The Old, Weird Niagara
From last Thursday's Wall Street Journal, here's the great reactionary radical (and reason contributor) Bill Kauffman on Ginger Strand's intriguing new book Inventing Niagara:
Ms. Strand's populist defense of the glorious disorder of the private Niagara Falls Museum is of a piece with her appreciation of the falls as God and nature intended them to be. But just as the five-story museum was leveled by the New York State parks authority and replaced by a parking lot, so have the falls, in Ms. Strand's words, been "manicured, repaired, landscaped and artificially lit, dangerous overhangs dynamited off and water flow managed to suit the tourist schedule." One can't help noticing that the "improvements" Ms. Strand deplores were almost entirely the work of government. Those overhangs were blown off by the Army Corps of Engineers, which has trimmed, blasted, dammed and fortified this natural wonder and its river. State, not commerce, was unable to leave well enough alone.

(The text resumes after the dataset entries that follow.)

(** * pyarrow.ipc: writer option resolution, constructors and the pandas façade

    A shallow embedding of [python/pyarrow/ipc.py].  The module is a thin
    Python layer over the native reader and writer classes of [pyarrow.lib];
    what it decides itself is how a writer's [IpcWriteOptions] are resolved
    from the two keyword arguments and the process environment, and which
    calls the convenience functions make, in which order and with which
    arguments. *)

From Stdlib Require Import ZArith Lia Ascii String.
From stdpp Require Import base option list strings gmap.

Local Open Scope string_scope.
Local Open Scope list_scope.
Local Open Scope Z_scope.

(** ** Python values and exceptions *)

(** [pyarrow.lib.MetadataVersion], restricted to the two members the module
    names. *)
Inductive MetadataVersion : Type := V4 | V5.

(** Modelled from the spec: [pyarrow.lib.IpcWriteOptions] is declared in the
    native layer.  The data model gives it a legacy-framing flag and a
    metadata version; the keyword constructor stores both. *)
Record IpcWriteOptions : Type := {
  use_legacy_format : bool;
  metadata_version : MetadataVersion
}.

(** The objects a caller can pass for [options].  [PyObject cls truth] stands
    for an instance of any other class, known by its class name and by what
    [bool()] makes of it. *)
Inductive PyVal : Type :=
  | PyNone
  | PyBool (b : bool)
  | PyInt (n : Z)
  | PyStr (s : string)
  | PyOptions (o : IpcWriteOptions)
  | PyObject (cls : string) (truth : bool).

(** The two exceptions the module raises itself, and those of the native
    layer: a decode error, a usage error of the reader and writer classes,
    and any other failure. *)
Inductive PyExc : Type :=
  | ValueError (msg : string)
  | TypeError (msg : string)
  | DecodeError (msg : string)
  | UsageError (msg : string)
  | LibError (msg : string).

As an American patriot, I've long been ashamed of the fact that Niagara's greatest attraction, the uncanny Criminals Hall of Fame Wax Museum, rests on the Canadian side of the falls. And as Kauffman notes, we can thank the bulldozers of the vile Robert Moses, among other government villains, for the destruction of "the carnival-barker spirit that once gave the city brass, if not class."